The lower court found that several parts of the contract were not specific enough to be enforced. First, the contract did not state the location of the gas stations. On appeal, however, the court reasoned that this was easily discoverable or already known to the parties at the time of the coffee shop agreement. Second, the lower court noted that the agreement did not make clear who would own the nine stations that were not dealer sites. According to Rostamian's declaration, however, the appeals courts reasoned that it was clear Delrahim would be "stepping into Rostamian's shoes as buyer" and thus concluded that it was reasonable to understand that Delrahim, as the buyer, would also be the owner. Third, the trial court found it ambiguous whether the deal was made just as to individuals or also as to their respective companies. However, both signatories were the sole owners of their respective companies.
Finally, the trial court did not approve of the use of "X" in place of the price. The higher court disagreed and found that the parties used the "X" with the intention that it would be a placeholder for the price as determined and this did not invalidate the contract. "The absence of a price provision does not render an otherwise valid contract void." Cal. Lettuce Growers v. Union Sugar Co. (1955) 45Cal.2d 474, 481-482. Price is frequently left open in agreements in this type as more information is gathered to settle on a final price. Here the court found that the use of the "X" in place of the price was certain enough to sustain the contract. The contract provided a formula for calculating X and outlined what future events would provide the information to make a final determination of X. It concluded that the "X" was not fatal to enforcement.

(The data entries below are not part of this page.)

Lemma group_keys3_lr level df1 df2 :
  map lr df1 = map lr df2 -> group_keys3 level df1 = group_keys3 level df2.
Proof.
  intros H. unfold group_keys3.
  assert (E : forall df, map (key3_of level) df =
                         map (fun p => (year p, code_at level p, label_at level p)) (map lr df))
    by (intros df; rewrite map_map; reflexivity).
  rewrite !E, H. reflexivity.
Qed.

Lemma compute_children_maps_lr df1 df2 level :
  map lr df1 = map lr df2 -> compute_children_maps df1 level = compute_children_maps df2 level.
Proof.
  intros H. unfold compute_children_maps.
  rewrite (group_keys2_lr 4 df1 df2 H), (group_keys2_lr level df1 df2 H).
  destruct (Z.eqb level 4); [reflexivity|].
  apply map_ext. intros k. f_equal. unfold nunique.
  rewrite <- (map_map lr (code_at (level + 1)) (filter (in_group2 level k) df1)),
          <- (map_map lr (code_at (level + 1)) (filter (in_group2 level k) df2)).
  assert (F : map lr (filter (in_group2 level k) df1) = map lr (filter (in_group2 level k) df2))
    by exact (filter_lr (fun p => key2_eqb (year p, code_at level p) k) df1 df2 H).
  rewrite F. reflexivity.
Qed.

Lemma simple_metric_lr i g1 g2 :
  map lr g1 = map lr g2 -> simple_metric i g1 = simple_metric i g2.
Proof.
  intros H. unfold simple_metric.
  rewrite <- (map_map lr (metric_at i) g1), <- (map_map lr (metric_at i) g2), H.
  reflexivity.
Qed.

Lemma aggregate_simple_lr df1 df2 cols nch t level :
  map lr df1 = map lr df2 ->
  aggregate_level df1 cols nch t level simple = aggregate_level df2 cols nch t level simple.
Proof.
  intros H. unfold aggregate_level. destruct (negb _); [reflexivity|].
  rewrite (group_keys3_lr level df1 df2 H).
  assert (G : forall k, map (fun i => simple_metric i (filter (in_group3 level k) df1))
                            (seq 0 (List.length cols)) =
                        map (fun i => simple_metric i (filter (in_group3 level k) df2))
                            (seq 0 (List.length cols))).
  { intros k. apply map_ext. intros i. apply simple_metric_lr.
    exact (filter_lr (fun p => key3_eqb (year p, code_at level p, label_at level p) k)
             df1 df2 H). }
  erewrite map_ext with (l := group_keys3 level df2);
    [reflexivity|]. intros k. cbv beta. rewrite G. reflexivity.
Qed.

Thus, the parties exchange of promises was an enforceable contract and the trial court's ruling on this issue was incorrect.
Sham Declarations
The sham doctrine applies when a plaintiff makes a "clear and unequivocal admission in a deposition, but in a later declaration, contradicts that admission." D'Amico v. Board of Medical Examiners (1974) 11 Cal.3d1, 21. "The question is not whether a declaration is inconsistent with earlier responses but whether in light of all of the evidence a reasonable trier could conclude the earlier responses were a mistake and declaration statements were credible." Ahn v. Kuhmo Tire USA, Inc. (2014) 223 Cal.App.4th 133, 144-146.
In the case at hand, the trial court found one inconsistency regarding Rostamian's right to ownership of the stations, but the trial court did not apply the doctrine against sham declarations correctly. It only applies if there is "no credible explanation for the supposed inconsistency. The doctrine does not apply when a reasonable explanation resolves the supposed discrepancy." Harris v. Thomas Dee Eng'g Co., 68 Cal.App.5th 594,605.
Here the lower court disregarded Rostamian's declaration in which he explained the discrepancy. The appeals court reached a separate conclusion and looked more deeply at the context of the coffee shop conversation. The record is clear that the two men had been negotiating the deal for months with much back-and-forth discussion, emails, and texts. On the day in question, they both agreed to meet at a coffee shop and memorialized their agreement in writing with each of their signatures. Despite some discrepancy regarding ownership, Rostamian's deposition testimony and declaration matched on this point. The court concluded that the sham doctrine was inapplicable under these circumstances.
Conclusion
The appellate court reversed the summary judgment granted by the trial court, finding that the contract was enforceable and not illusory. This decision warrants the same outcome for the specific performance and other unfair competition claims.